I received a communique from Rock some 48 hours ago. He told me that he and Stream were packed and ready to go. He also inquired as to the weather, noting that the weather network said that there was rain in our area. I wrote a reply saying that yes there had been a few showers and it had been cloudy on and off but generally the weather had been great. I hit the ‘send reply’ key on my tablet and seconds later the skies opened up and it began to pour rain and it hasn’t stopped since. Who the hell invited Mother Nature and her sidekick Murphy on holidays with us?!!!


Weather happens and there is little anyone can do about it. You must simply accept what it is and do the best you can to work around it. Even though it has been raining fairly steadily for the past two days the temperature has not plummeted to the point I need to put on long pants and heaven forbid… socks.


Socks are something that every year when I travel south get removed at 30,000 ft. and don’t get put back on again until I am back on the plane and half way home. Socks are something at home that must be worn daily to help stave off the frigid air and frequently in winter, my socks wear socks. But when I hit the island they are put away and forgotten about. If I lived on this island I don’t know that I would even own a pair.

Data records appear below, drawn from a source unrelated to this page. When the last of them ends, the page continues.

(* ===== verification/Octets.v ===== *)
(** * Octets of a chain of buffers, one at a time

    Code that walks through a packet octet by octet holds the buffer it is in
    and an index.  [pos] says where in the flat packet that is; the lemmas give
    the step to the next octet, a read and a write.  Shared by the ASN.1 coder
    and the serial line interface. *)
From S2P Require Import Prelude Heap Chains Pbuf PbufSpec PbufProps Stack Words.
#[local] Open Scope list_scope.
#[local] Open Scope Z_scope.

(** No buffer of the packet is empty, and each has its bytes in its own block. *)
Definition filled (h : heap) (ls : list loc) : Prop :=
  forall l, l ∈ ls -> exists b pt, h_pbufs h !! l = Some b /\ pb_payload b = Some pt /\ p_loc pt = l /\ 0 < pb_len b.

Record message (h : heap) (p : option loc) (ls : list loc) (d : list Z) : Prop := {
  msg_packet : packet h p ls d;
  msg_filled : filled h ls
}.
Lemma message_length h p ls d : message h p ls d -> Z.of_nat (length d) < 65536.
Proof. intros [H _]. by eapply packet_length. Qed.

(** Between [pre] and [rest], at the index [i] of the buffer [l]. *)
Definition pos (h : heap) (p : option loc) (ls : list loc) (pre rest : list Z) (l : loc) (i : nat) : Prop :=
  filled h ls /\ exists xs ys b pt d1 e1 e2 d3,
    ls = xs ++ l :: ys /\ pre = d1 ++ e1 /\ rest = e2 ++ d3 /\ e2 <> [] /\
    pseg h p xs d1 (Some l) (Z.of_nat (length (e1 ++ e2 ++ d3))) /\
    h_pbufs h !! l = Some b /\ pbuf_ok l b pt /\ bytes_at h pt (pb_len b) = Some (e1 ++ e2) /\
    pb_tot_len b = Z.of_nat (length (e1 ++ e2 ++ d3)) /\ pseg h (pb_next b) ys d3 None 0 /\
    i = length e1.

Lemma pos_message h p ls pre rest l i : pos h p ls pre rest l i -> message h p ls (pre ++ rest).
Proof.
  intros (Hf & xs & ys & b & pt & d1 & e1 & e2 & d3 & -> & -> & -> & He & Hx & Hb & Hok & Hd & Ht & Hy & Hi).
  split; [|done]. unfold packet. apply pseg_app. exists (Some l), d1, (e1 ++ e2 ++ d3).
  split; [by rewrite <- app_assoc|]. split; [by rewrite Z.add_0_r|].
  rewrite app_assoc. eapply pseg_cons; [exact Hb|exact Hok|exact Hd| |exact Hy].
  rewrite Ht, app_assoc, (length_app (e1 ++ e2)). lia.
Qed.
Lemma pos_length h p ls pre rest l i : pos h p ls pre rest l i -> Z.of_nat (length (pre ++ rest)) < 65536.
Proof. intros H. by eapply message_length, pos_message. Qed.

Lemma pos_rest h p ls pre rest l i : pos h p ls pre rest l i -> rest <> [].
Proof. intros (_ & xs & ys & b & pt & d1 & e1 & e2 & d3 & _ & _ & -> & He & _). by destruct e2. Qed.

(** The buffer, and how much of it is behind the position. *)
Lemma pos_buffer h p ls pre m rest l i : pos h p ls pre (m :: rest) l i ->
  exists b pt, h_pbufs h !! l = Some b /\ pb_payload b = Some pt /\ p_loc pt = l /\ l ∈ ls /\
    Z.of_nat i < pb_len b <= Z.of_nat (i + length (m :: rest)) /\ (i <= length pre)%nat.
Proof.
  intros (Hf & xs & ys & b & pt & d1 & e1 & e2 & d3 & -> & -> & Er & He & Hx & Hb & Hok & Hd & Ht & Hy & ->).
  destruct (Hf l) as (b' & pt' & Hb' & Hpt & Hl & _); [set_solver|]. exists b, pt.
  replace b' with b in * by congruence. assert (pt' = pt) as -> by (destruct Hok; congruence).
  do 3 (split; [done|]). split; [set_solver|]. pose proof (bytes_at_length _ _ _ _ Hd) as Hl'. rewrite Er, !length_app in *.
  destruct e2; [done|]. cbn [length] in *. lia.
Qed.

(** The next octet is in this buffer, or the first of the next one, or there
    is none. *)
Lemma pos_next h p ls pre m rest l i b : pos h p ls pre (m :: rest) l i -> h_pbufs h !! l = Some b ->
  if Z.of_nat i + 1 <? pb_len b then rest <> [] /\ pos h p ls (pre ++ [m]) rest l (S i)
  else match pb_next b with
       | None => rest = []
       | Some l' => rest <> [] /\ pos h p ls (pre ++ [m]) rest l' 0
       end.
Proof.
  intros (Hf & xs & ys & b' & pt & d1 & e1 & e2 & d3 & -> & -> & Er & He & Hx & Hb & Hok & Hd & Ht & Hy & ->) Hb'.
  replace b' with b in * by congruence. clear b' Hb'. destruct e2 as [|m' e2]; [done|]. injection Er as <- ->.
  pose proof (bytes_at_length _ _ _ _ Hd) as Hbl. rewrite length_app in Hbl. cbn [length] in Hbl.
  destruct (Z.ltb_spec (Z.of_nat (length e1) + 1) (pb_len b)) as [Hlt|Hge].
  - destruct e2 as [|m2 e2]; [cbn in Hbl; lia|]. split; [done|]. split; [done|].
    exists xs, ys, b, pt, d1, (e1 ++ [m]), (m2 :: e2), d3.
    do 2 (split; [by rewrite ?app_assoc|]). split; [done|]. split; [done|].
    rewrite <- (app_assoc e1 [m]). split; [exact Hx|]. split; [done|]. split; [done|].
    split; [by rewrite <- app_assoc|]. split; [exact Ht|]. split; [done|]. rewrite length_app. cbn. lia.
  - destruct e2; [|cbn in Hbl; lia]. cbn [app] in *. destruct ys as [|y ys].
    { by destruct Hy as [-> ->]. }
    pose proof Hy as (Hn & b2 & pt2 & e & d4 & Hb2 & Hok2 & He2 & -> & Ht2 & Hy'). rewrite Hn.
    pose proof (bytes_at_length _ _ _ _ He2) as Hel.
    assert (Hne : e <> []).
    { intros ->. destruct (Hf y) as (b3 & pt3 & Hb3 & _ & _ & Hpos); [set_solver|]. cbn in Hel. simplify_eq. lia. }
    split; [by destruct e|]. split; [done|].
    exists (xs ++ [l]), ys, b2, pt2, (d1 ++ e1 ++ [m]), [], e, d4. cbn [app].
    split; [by rewrite <- app_assoc|]. split; [by rewrite app_nil_r, app_assoc|]. split; [done|]. split; [done|].
    split.
    { apply pseg_app. exists (Some l), d1, (e1 ++ [m]). split; [done|].
      split; [by rewrite <- Nat2Z.inj_add, <- length_app, <- app_assoc|].
      rewrite <- (app_nil_r (e1 ++ [m])). eapply pseg_cons; [done..| |by rewrite Hn].
      rewrite Ht, !length_app. cbn. rewrite length_app. lia. }
    split; [done|]. split; [done|]. split; [done|]. split; [rewrite Ht2, length_app; lia|]. by split.
Qed.

Lemma pos_load h p ls pre m rest l i b pt : pos h p ls pre (m :: rest) l i ->
  h_pbufs h !! l = Some b -> pb_payload b = Some pt ->
  load (ptr_add pt (Z.of_nat i)) 1 h = Done ([m], h).
Proof.
  intros (_ & xs & ys & b' & pt' & d1 & e1 & e2 & d3 & _ & _ & Er & He & _ & Hb & Hok & Hd & _ & _ & ->) Hb' Hpt.
  replace b' with b in * by congruence. assert (pt' = pt) as -> by (destruct Hok; congruence).
  destruct e2 as [|m' e2]; [done|]. injection Er as <- ->.
  pose proof (bytes_at_length _ _ _ _ Hd) as Hl. rewrite length_app in Hl. cbn in Hl.
  destruct (bytes_at_split h pt (pb_len b) (Z.of_nat (length e1)) _ ltac:(lia) Hd) as [_ H1].
  rewrite Nat2Z.id, drop_app_length in H1.
  destruct (bytes_at_split h _ (pb_len b - Z.of_nat (length e1)) 1 _ ltac:(lia) H1) as [H2 _].
  by apply load_run.
Qed.

(** [h'] is [h] with other bytes in the blocks of the message. *)
Definition rewrote (ls : list loc) (h h' : heap) : Prop :=
  exists m, h' = h_set_blocks m h /\ forall l, l ∉ ls -> m !! l = h_blocks h !! l.

#[export] Instance rewrote_preorder ls : PreOrder (rewrote ls).
Proof.
  split.
  - intros h. exists (h_blocks h). split; [by destruct h|done].
  - intros h1 h2 h3 (m1 & -> & H1) (m2 & -> & H2). exists m2. split; [done|].
    intros l Hl. rewrite H2 by done. by apply H1.
Qed.

Lemma splice_window B o e1 m e2 (v : Z) :
  take (length (e1 ++ m :: e2)) (drop o B) = e1 ++ m :: e2 ->
  take (length (e1 ++ m :: e2)) (drop o (splice (o + length e1) [v] B)) = e1 ++ v :: e2.
Proof.
  intros H. assert (Ho : (o <= length B)%nat).
  { apply (f_equal length) in H. rewrite length_take, length_drop, length_app in H. cbn in H. lia. }
  pose proof (take_drop o B) as HB. pose proof (take_drop (length (e1 ++ m :: e2)) (drop o B)) as HC.
  rewrite H in HC. rewrite <- HC in HB. set (A := take o B) in *. set (C := drop _ (drop o B)) in *.
  assert (HA : length A = o) by (unfold A; rewrite length_take; lia). clearbody A C. subst B. rewrite <- HA.
  unfold splice. rewrite take_app_add, <- Nat.add_assoc, drop_app_add.
  rewrite <- (app_assoc e1), take_app_length, drop_app_add. cbn [length drop app].
  rewrite drop_0, <- app_assoc, drop_app_length, app_comm_cons, app_assoc.
  replace (length (e1 ++ m :: e2)) with (length (e1 ++ v :: e2)) by (by rewrite !length_app).
  by rewrite take_app_length.
Qed.

Lemma h_ok_splice h l blk i bs : h_ok h -> h_blocks h !! l = Some blk -> bytes_ok bs ->
  h_ok (h_set_blocks (<[l := Block (b_base blk) (splice i bs (b_data blk))]> (h_blocks h)) h).
Proof.
  intros [H1 H2 H3 H4] Hb Hbs. split; cbn.
  - exact H1.
  - intros l' [x Hx]. apply lookup_insert_Some in Hx as [[<- _]|[_ Hx]]; apply H2; by eexists.
  - intros l' Hl'. destruct (H3 l' Hl') as (x & Hx & Hbase). destruct (decide (l' = l)) as [->|Hne].
    + rewrite lookup_insert_eq. eexists. split; [done|]. cbn. congruence.
    + rewrite lookup_insert_ne by done. by eexists.
  - intros l' x Hx. apply lookup_insert_Some in Hx as [[<- <-]|[_ Hx]]; [|by eapply H4].
    cbn. unfold splice. rewrite !bytes_ok_app. pose proof (H4 _ _ Hb). auto using bytes_ok_take, bytes_ok_drop.
Qed.

Lemma pos_store h p ls pre m rest l i b pt v : pos h p ls pre (m :: rest) l i ->
  h_pbufs h !! l = Some b -> pb_payload b = Some pt ->
  exists h', store (ptr_add pt (Z.of_nat i)) [v] h = Done (tt, h') /\ pos h' p ls pre (v :: rest) l i /\ rewrote ls h h'
    /\ (h_ok h -> is_u8 v -> h_ok h').
Proof.
  intros Hc Hb' Hpt'. pose proof (pseg_last_none _ _ _ _ (msg_packet _ _ _ _ (pos_message _ _ _ _ _ _ _ Hc))) as Hnd.
  destruct Hc as (Hf & xs & ys & b1 & pt1 & d1 & e1 & e2 & d3 & -> & -> & Er & He & Hx & Hb & Hok & Hd & Ht & Hy & ->).
  replace b1 with b in * by congruence. clear b1 Hb'. assert (pt1 = pt) as -> by (destruct Hok; congruence).
  destruct e2 as [|m' e2]; [done|]. injection Er as <- ->.
  assert (Hl : p_loc pt = l) by (destruct (Hf l) as (? & ? & ? & ? & ? & _); [set_solver|congruence]).
  pose proof (bytes_at_length _ _ _ _ Hd) as Hlen. unfold bytes_at in Hd. rewrite Hl in Hd.
  destruct (h_blocks h !! l) as [blk|] eqn:Hblk; [|done]. cbn [mbind option_bind] in Hd.
  case_match eqn:E; [|done]. injection Hd as Hd. rewrite length_app in Hlen. cbn [length] in Hlen.
  apply andb_true_iff in E as [[E1%Z.leb_le E2%Z.leb_le]%andb_true_iff E3%Z.leb_le].
  set (data := splice (Z.to_nat (p_off pt - b_base blk) + length e1) [v] (b_data blk)).
  set (h' := h_set_blocks (<[l := Block (b_base blk) data]> (h_blocks h)) h). exists h'. split; [|split; [|split]].
  - unfold store. cbn [ptr_add p_loc p_off]. rewrite Hl. erewrite bind_run by done. rewrite Hblk. erewrite bind_run by done.
    match goal with |- context [if ?c then _ else _] => replace c with true end.
    2:{ cbn [length]. symmetry. apply andb_true_iff. split; apply Z.leb_le; lia. }
    unfold put, h', data. do 5 f_equal. f_equal. lia.
  - assert (Hd' : bytes_at h' pt (pb_len b) = Some (e1 ++ v :: e2)).
    { unfold bytes_at. rewrite Hl. cbn. rewrite lookup_insert_eq. cbn.
      assert (Hs : length data = length (b_data blk)).
      { unfold data, splice. rewrite !length_app, length_take, length_drop. cbn. lia. }
      rewrite Hs. match goal with |- context [if ?c then _ else _] => replace c with true end.
      2:{ symmetry. rewrite !andb_true_iff. repeat split; apply Z.leb_le; lia. }
      f_equal. replace (Z.to_nat (pb_len b)) with (length (e1 ++ m :: e2)) in * by (rewrite length_app; cbn; lia).
      by eapply splice_window. }
    assert (Hfr : forall zs q dd e k, pseg h q zs dd e k -> l ∉ zs -> (forall l', l' ∈ zs -> l' ∈ xs ++ l :: ys) ->
      pseg h' q zs dd e k).
    { intros zs q dd e k Hz Hni Hin. eapply pseg_frame_gen; [exact Hz| |done].
      intros l' b0 pt' Hl' Hlb Hlp. cbn. apply lookup_insert_ne. intros E. apply Hni.
      destruct (Hf l') as (b2 & pt2 & Hb2 & Hp2 & Hl2 & _); [by apply Hin|]. simplify_eq. congruence. }
    apply NoDup_app in Hnd as (_ & Hx' & Hnd). apply NoDup_cons in Hnd as [Hy' _].
    split; [exact Hf|]. exists xs, ys, b, pt, d1, e1, (v :: e2), d3.
    do 4 (split; [done|]).
    replace (length (e1 ++ (v :: e2) ++ d3)) with (length (e1 ++ (m :: e2) ++ d3)) by (by rewrite !length_app).
    split; [apply Hfr; [exact Hx| |set_solver]; intros ?; eapply Hx'; [done|left]|].
    do 3 (split; [done|]). split; [exact Ht|]. split; [apply Hfr; [done|done|set_solver]|done].
  - eexists. split; [reflexivity|]. intros l' Hl'. apply lookup_insert_ne. set_solver.
  - intros Hok' Hv. eapply h_ok_splice; [exact Hok'|exact Hblk|]. apply bytes_ok_cons. split; [done|constructor].
Qed.

(** The first octet of a message. *)
Lemma pos_start h l ls d : message h (Some l) (l :: ls) d -> d <> [] /\ pos h (Some l) (l :: ls) [] d l 0.
Proof.
  intros [Hp Hf]. pose proof Hp as (_ & b & pt & e & d3 & Hb & Hok & He & -> & Ht & Hy).
  pose proof (bytes_at_length _ _ _ _ He) as Hel.
  assert (Hne : e <> []).
  { intros ->. destruct (Hf l) as (b3 & pt3 & Hb3 & _ & _ & Hpos); [set_solver|]. cbn in Hel. simplify_eq. lia. }
  split; [by destruct e|]. split; [done|]. exists [], ls, b, pt, [], [], e, d3. cbn [app].
  do 4 (split; [done|]). split; [done|]. split; [done|]. split; [done|]. split; [done|]. split; [lia|]. by split.
Qed.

Sans socks has become my winter holiday thing. I know it may sound odd but not having to encase my feet reminds me that I am not bound by the daily winter routine. Not having them on my feet is a constant reminder that I am free to do as I please, when I please (with Honey’s permission of course). Living sock free in February is not an option on the Canadian prairies, but I’m not currently on the prairies so socks are not part of my life.


I’m sure that people that travel in winter have certain things that they wear that help to remind themselves that they are away from winter. I believe that even though they are not aware that they have these things, that they do. I am also aware that some of these people should have left these things at home. That’s right Mr. 50 year-old, you should leave your Speedo’s at home. In fact you should burn your Speedo’s. I know that when you look in the mirror you fool yourself into believing that you still have abs that the women would refer to as a ‘6 pack’, but the truth is your carrying around a keg!! Burn that Speedo and for the sake of the rest of us wear a shirt!!


Sorry, I need to get this off my chest. The sight of older men strutting down the beach in Speedo’s drives me nuts. It’s a European thing, I never see North Americans dressed that way but the Europeans from the continent all seem to own Speedo’s and for some reason are willing to wear them. They would probably tell me it is so they can expose more skin to the sun and get a better tan. Let me tell you buddy that your stomach is so large that your legs are in shade from the knees up, even when you’re lying down!! Do the world a favour and invest in grown-up swim trunks or wear shorts so that when you walk towards me on the beach I don’t think you’re naked until you pass by me and I can see that there is this tiny piece of cloth that is barely covering the crack in your big fat ass!!! Stop kidding yourself that Dominican women are attracted to your imagined Adonis-like body or the bulge in those tight Speedo’s that no one can see, the only bulge that interests them is the one in your wallet!


So please take a page from my book and do the reasonable thing… take your socks off and call ┬áit a day.